A pesquisa foi elaborada a partir da análise da tragédia ocorrida em fevereiro de 2023, em São Sebastião (SP). À época, as fortes chuvas atingiram o litoral paulista e deixaram 5 mil pessoas desabrigadas e 65 mortas.

Segundo o estudo, os resultados evidenciam a necessidade de reorganizações institucionais, destacando a importância da articulação entre o MP-SP (Ministério Público de São Paulo), a Defensoria Pública e o Judiciário.

"Essa cooperação é essencial para enfrentar os desafios impostos pelas mudanças climáticas, tanto no atendimento às demandas geradas pelos desastres quanto na garantia da participação efetiva das comunidades atingidas", dizem os pesquisadores.

A pesquisa mostra que o sistema de Justiça precisa agir quando o Poder Público não cumpre seu papel. No entanto, é importante considerar os efeitos de tirar a liberdade de decisão da administração pública e as limitações do processo judicial, como sua lentidão.

Para Rafael Guimarães, especialista em Direito Ambiental e Mudanças Climáticas pela PUC-SP (Pontifícia Universidade Católica de São Paulo), os eventos climáticos extremos são principalmente causados por falta de atuação do Poder Público.

"Vê-se que a fiscalização é praticamente impossível em um país desse porte, porém em grandes casos é imprescindível. Mas, fica a missão de pensar como empresas e produtores possam ter incentivos para apresentar uma preservação como opção financeira melhor, e não somente ter obrigações ambientais enormes que não são poucas", diz à CNN.

Segundo o especialista, em relação à litigância ambiental de grandes proporções, que possa provocar danos ambientais e influenciar no clima, se vê ainda um caminho a ser percorrido.

"Nos casos de Mariana e do Rio Grande do Sul, a cultura da impunidade ainda impera. Falta uma demonstração de que tais desastres não aconteceriam novamente, mas também uma punição efetiva para que as empresas envolvidas — e todas as outras do mesmo ramo — tenham a consciência das pesadas sanções", afirma.

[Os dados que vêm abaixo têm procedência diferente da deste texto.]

(** C7, amended. [get_data] does not compare the request with anything the
    instrument is capable of.  Once the request is read, the call raises
    [ValueError] before any segment command when the segment count
    [int(np.ceil(span / 5e8))] is not positive (there is then no segment to
    concatenate); for every request with at least one segment, whatever
    its frequencies, the start frequency command of segment 0 is sent. *)
Theorem get_data_rejects_only_without_segments (I : instrument)
        (h h1 log : list io) (rq : request) (res : result ret_data) :
  read_request I h = (Ok rq, h1) ->
  get_data None I h = (res, log) ->
  ((num_segments (span rq) <= 0)%Z -> res = Raise ValueError /\ log = h1) /\
  ((0 < num_segments (span rq))%Z ->
   exists rest,
     log = h1 ++ Write (FREQ_STAR (seg_start (start_freq rq) 0)) :: rest).
Proof.
  intros Hrq Hrun. split.
  - intros Hn.
    rewrite (get_data_after_request None I h h1 rq Hrq) in Hrun.
    destruct (stitch_run rq None I h1)
      as [(_ & H') | [(Hpos & _) | (Hpos & _)]]; try lia.
    rewrite H' in Hrun. injection Hrun as <- <-. split; reflexivity.
  - intros Hn.
    destruct (get_data_prefix None I h h1 log rq res Hrq Hrun)
      as (k & -> & _ & Hk).
    specialize (Hk Hn). unfold acquisition_script, range.
    destruct (Z.to_nat (num_segments (span rq))) as [| n] eqn:En; [lia |].
    destruct k as [| k]; [lia |].
    cbn [seq flat_map segment_commands app firstn]. eexists. reflexivity.
Qed.

Lemma get_data_rejects_only_without_segments_witness :
  let I := Mock.instrument Mock.rq_negative Mock.flat_trace None in
  num_segments (span Mock.rq_negative) = 4%Z /\
  exists rest,
    snd (get_data None I [])
    = request_queries ++ Write (FREQ_STAR (-1000000000)) :: rest.
Proof.
  intros I. split; [vm_compute; reflexivity |].
  destruct (get_data_rejects_only_without_segments I [] request_queries
              (snd (get_data None I [])) Mock.rq_negative
              (fst (get_data None I []))
              (mock_read_request Mock.rq_negative))
    as (_ & Hsent).
  - destruct (get_data None I []); reflexivity.
  - destruct Hsent as (rest & Hlog); [vm_compute; reflexivity |].
    exists rest. exact Hlog.
Defined.

(** C8. When the request reads start 0 Hz, stop 1.2 GHz and span 1.2 GHz,
    a returning call used 3 segments with the windows [0, 5e8],
    [5e8, 1e9] and [1e9, 1.2e9]; its frequency array has 1383 entries, and
    so has its amplitude array when every trace read returns 461 values. *)
Theorem get_data_three_segments (I : instrument) (h h1 log : list io)
        (a_state : bool) (a_count : Z) (data : ret_data) :
  read_request I h
  = (Ok (mk_request 1200000000 0 1200000000 a_state a_count), h1) ->
  get_data None I h = (Ok data, log) ->
  traces_full I ->
  num_segments 1200000000 = 3%Z /\
  firstn 2 (skipn (length h1) log)
  = [Write (FREQ_STAR 0); Write (FREQ_STOP 500000000)] /\
  firstn 2 (skipn 8 (skipn (length h1) log))
  = [Write (FREQ_STAR 500000000); Write (FREQ_STOP 1000000000)] /\
  firstn 2 (skipn 16 (skipn (length h1) log))
  = [Write (FREQ_STAR 1000000000); Write (FREQ_STOP 1200000000)] /\
  length (filter is_trace_read (skipn (length h1) log)) = 3%nat /\
  length (Frequency data) = 1383%nat /\
  length (Power_dBm data) = 1383%nat.
Proof.
  intros Hrq Hrun Hfull.
  destruct (returned_lengths I h h1 log _ data Hrq Hrun Hfull)
    as (Hamp & Hfreq).
  destruct (get_data_returns_inv None I h h1 log _ data Hrq Hrun)
    as (_ & -> & _).
  rewrite skipn_prefix, Hfreq, Hamp.
  destruct a_state; vm_compute; repeat split.
Qed.

Lemma get_data_three_segments_witness :
  let I := Mock.instrument Mock.rq_wide Mock.flat_trace None in
  let data := Mock.data_of (get_data None I []) in
  num_segments 1200000000 = 3%Z /\
  firstn 2 (skipn 16 (skipn 5 (snd (get_data None I []))))
  = [Write (FREQ_STAR 1000000000); Write (FREQ_STOP 1200000000)] /\
  length (Frequency data) = 1383%nat /\
  length (Power_dBm data) = 1383%nat.
Proof.
  intros I data.
  assert (Hrun : get_data None I [] = (Ok data, snd (get_data None I [])))
    by (vm_compute; reflexivity).
  destruct (get_data_three_segments I [] request_queries _ true 10 data
              (mock_read_request Mock.rq_wide) Hrun
              (mock_traces_full Mock.rq_wide None))
    as (Hn & _ & _ & Hthird & _ & Hfreq & Hamp).
  split; [exact Hn |]. split; [exact Hthird |]. split; [exact Hfreq | exact Hamp].
Defined.

(** C9. Reading [SweepPoints] gives 461 and makes no transport call;
    assigning it any value raises [NotImplementedError] and makes no
    transport call either. *)
Theorem SweepPoints_fixed (I : instrument) (h : list io) :
  SweepPoints I h = (Ok 461%nat, h) /\
  forall (V : Type) (vals : V),
    set_SweepPoints vals I h = (Raise NotImplementedError, h).
Proof. split; [reflexivity | intros V vals; reflexivity]. Qed.

(** C10, amended.  For a positive ramp rate [r], assigning
    [RampRateVoltage] (resp. [RampRateCurrent]) succeeds; the step is 0.001
    for [r < 0.01], 0.01 for [0.01 <= r < 0.1], 0.1 for [0.1 <= r < 1] and 1
    for [1 <= r]; [inter_delay] is [step / r]; the other parameter is left
    alone; and in exact arithmetic reading the property back gives [r]. *)
Theorem ramp_rate_round_trip (r : Q) (ch : SPD4306X.channel) :
  0 < r ->
  (exists ch' v,
      SPD4306X.set_RampRateVoltage r ch = (Ok tt, ch') /\
      (r < 1 # 100 -> SPD4306X.step (SPD4306X.voltage ch') = 1 # 1000) /\
      (1 # 100 <= r -> r < 1 # 10 ->
       SPD4306X.step (SPD4306X.voltage ch') = 1 # 100) /\
      (1 # 10 <= r -> r < 1 ->
       SPD4306X.step (SPD4306X.voltage ch') = 1 # 10) /\
      (1 <= r -> SPD4306X.step (SPD4306X.voltage ch') = 1) /\
      SPD4306X.inter_delay (SPD4306X.voltage ch')
      = SPD4306X.step (SPD4306X.voltage ch') / r /\
      SPD4306X.current ch' = SPD4306X.current ch /\
      SPD4306X.RampRateVoltage ch' = Ok v /\ v == r) /\
  (exists ch' v,
      SPD4306X.set_RampRateCurrent r ch = (Ok tt, ch') /\
      (r < 1 # 100 -> SPD4306X.step (SPD4306X.current ch') = 1 # 1000) /\
      (1 # 100 <= r -> r < 1 # 10 ->
       SPD4306X.step (SPD4306X.current ch') = 1 # 100) /\
      (1 # 10 <= r -> r < 1 ->
       SPD4306X.step (SPD4306X.current ch') = 1 # 10) /\
      (1 <= r -> SPD4306X.step (SPD4306X.current ch') = 1) /\
      SPD4306X.inter_delay (SPD4306X.current ch')
      = SPD4306X.step (SPD4306X.current ch') / r /\
      SPD4306X.voltage ch' = SPD4306X.voltage ch /\
      SPD4306X.RampRateCurrent ch' = Ok v /\ v == r).
Proof.
  intros Hr.
  pose proof (step_for_pos r) as Hs.
  pose proof (ramp_delay_pos _ _ Hs Hr) as Hd.
  destruct (step_for_thresholds r) as (H1 & H2 & H3 & H4).
  assert (Hnn : SPD4306X.lt (SPD4306X.step_for r / r) 0 = false)
    by (apply lt_false; lra).
  split.
  - unfold SPD4306X.set_RampRateVoltage, SPD4306X.RampRateVoltage.
    cbn [SPD4306X.voltage SPD4306X.current SPD4306X.step SPD4306X.inter_delay].
    rewrite (true_div_pos _ r Hr), Hnn.
    eexists. exists (SPD4306X.step_for r / (SPD4306X.step_for r / r)).
    split; [reflexivity |].
    cbn [SPD4306X.voltage SPD4306X.current SPD4306X.step SPD4306X.inter_delay].
    repeat split; try assumption.
    + apply true_div_pos. exact Hd.
    + apply ramp_round_trip; assumption.
  - unfold SPD4306X.set_RampRateCurrent, SPD4306X.RampRateCurrent.
    cbn [SPD4306X.voltage SPD4306X.current SPD4306X.step SPD4306X.inter_delay].
    rewrite (true_div_pos _ r Hr), Hnn.
    eexists. exists (SPD4306X.step_for r / (SPD4306X.step_for r / r)).
    split; [reflexivity |].
    cbn [SPD4306X.voltage SPD4306X.current SPD4306X.step SPD4306X.inter_delay].
    repeat split; try assumption.
    + apply true_div_pos. exact Hd.
    + apply ramp_round_trip; assumption.
Qed.
(** * opemu-linux: bit-manipulation dispatch and the ftrace trap hook

    A shallow embedding of [bmi.c] (the dispatcher [bmi_instruction]) and of
    [trap_hook.c] (hook installation, removal and the replacement trap
    handler), followed by the properties the design document states about
    them.

    Conventions.
    - C integers are [Z]; a narrowing store into a [uint8_t] is written
      [uint8_t z].
    - A pointer into a byte buffer is the list of bytes found from the
      pointer onwards; reading outside that list is a fault ([None]).
    - Functions declared in headers that are not part of the sources
      ([bmi.h], [optrap.h], the Linux headers) are fields of an interface
      class; every property is proved for all implementations of the
      interface. *)

From stdpp Require Import base numbers list strings gmap.
From Stdlib Require Import ZArith Lia.

(** ** Part I: definitions *)

(** *** bmi.c *)

Module Bmi.
Local Open Scope Z_scope.

(** Conversion to [uint8_t]. *)
Definition uint8_t (z : Z) : Z := z mod 2 ^ 8.

(** [p[i]] for a byte pointer [p]. *)
Definition load_u8 (p : list Z) (i : Z) : option Z :=
  if i <? 0 then None else p !! Z.to_nat i.

(** The declarations of [bmi.h] used by [bmi_instruction].  An output
    parameter becomes a component of the result; a function that receives
    the [regs] pointer returns the register snapshot it leaves behind.
    [bextr64]/[bextr32] receive the initial contents of their result
    operand, which the dispatcher sets to the destination operand. *)
Class bmi_h (pt_regs M64 M32 : Type) := {
  is_saved_state64 : pt_regs -> bool;
  get_consumed : list Z -> Z;
  get_x64regs :
    list Z -> Z -> Z -> Z -> Z -> pt_regs -> Z -> M64 * M64 * M64 * Z * pt_regs;
  get_x64regs_m32 :
    list Z -> Z -> Z -> Z -> Z -> pt_regs -> Z -> M32 * M32 * M32 * Z * pt_regs;
  _load_m64 : Z -> M64 -> pt_regs -> pt_regs;
  _load_m32 : Z -> M32 -> pt_regs -> pt_regs;
  rorx64 : M64 -> Z -> Z -> M64;
  andn64 : M64 -> M64 -> Z -> pt_regs -> M64 * pt_regs;
  blsr64 : M64 -> Z -> pt_regs -> M64 * pt_regs;
  blsmsk64 : M64 -> Z -> pt_regs -> M64 * pt_regs;
  blsi64 : M64 -> Z -> pt_regs -> M64 * pt_regs;
  bzhi64 : M64 -> M64 -> Z -> pt_regs -> M64 * pt_regs;
  pext64 : M64 -> M64 -> Z -> M64;
  pdep64 : M64 -> M64 -> Z -> M64;
  mulx64 : M64 -> pt_regs -> Z -> M64 * M64 * pt_regs;
  bextr64 : M64 -> M64 -> M64 -> Z -> pt_regs -> M64 * pt_regs;
  shlx64 : M64 -> M64 -> Z -> M64;
  sarx64 : M64 -> M64 -> Z -> M64;
  shrx64 : M64 -> M64 -> Z -> M64;
  rorx32 : M32 -> Z -> M32;
  andn32 : M32 -> M32 -> pt_regs -> M32 * pt_regs;
  blsr32 : M32 -> pt_regs -> M32 * pt_regs;
  blsmsk32 : M32 -> pt_regs -> M32 * pt_regs;
  blsi32 : M32 -> pt_regs -> M32 * pt_regs;
  bzhi32 : M32 -> M32 -> pt_regs -> M32 * pt_regs;
  pext32 : M32 -> M32 -> M32;
  pdep32 : M32 -> M32 -> M32;
  mulx32 : M32 -> pt_regs -> M32 * M32 * pt_regs;
  bextr32 : M32 -> M32 -> M32 -> pt_regs -> M32 * pt_regs;
  shlx32 : M32 -> M32 -> M32;
  sarx32 : M32 -> M32 -> M32;
  shrx32 : M32 -> M32 -> M32;
}.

"A inoperância é tamanha, que no caso de Mariana, os cidadãos afetados estão litigando na Inglaterra, justamente por não esperarem da justiça brasileira uma indenização adequada", completa Guimarães.

Enquanto Ana Chagas, advogada que atua na área de Ambiental, Mudanças Climáticas e ESG, avalia que é difícil responsabilizar alguém por danos ambientais que afetam muitas pessoas e se acumulam com o tempo, pela dificuldade de se provar quem causou o problema e como.

"Ainda faltam políticas amplas de precificação e adaptação. Nesse cenário, o Judiciário não deve ser o protagonista, e sim o guardião que garante que a omissão estatal não se traduza em violação de direitos", diz Chagas.

Em outra perspectiva, os pesquisadores da FGV destacam que o sistema de Justiça desempenha um papel essencial na promoção de mudanças diante dos eventos climáticos extremos.

Segundo eles, a judicialização pode estimular a mobilização social, levando a população a exigir formas de participação que vão além dos canais tradicionais do processo judicial.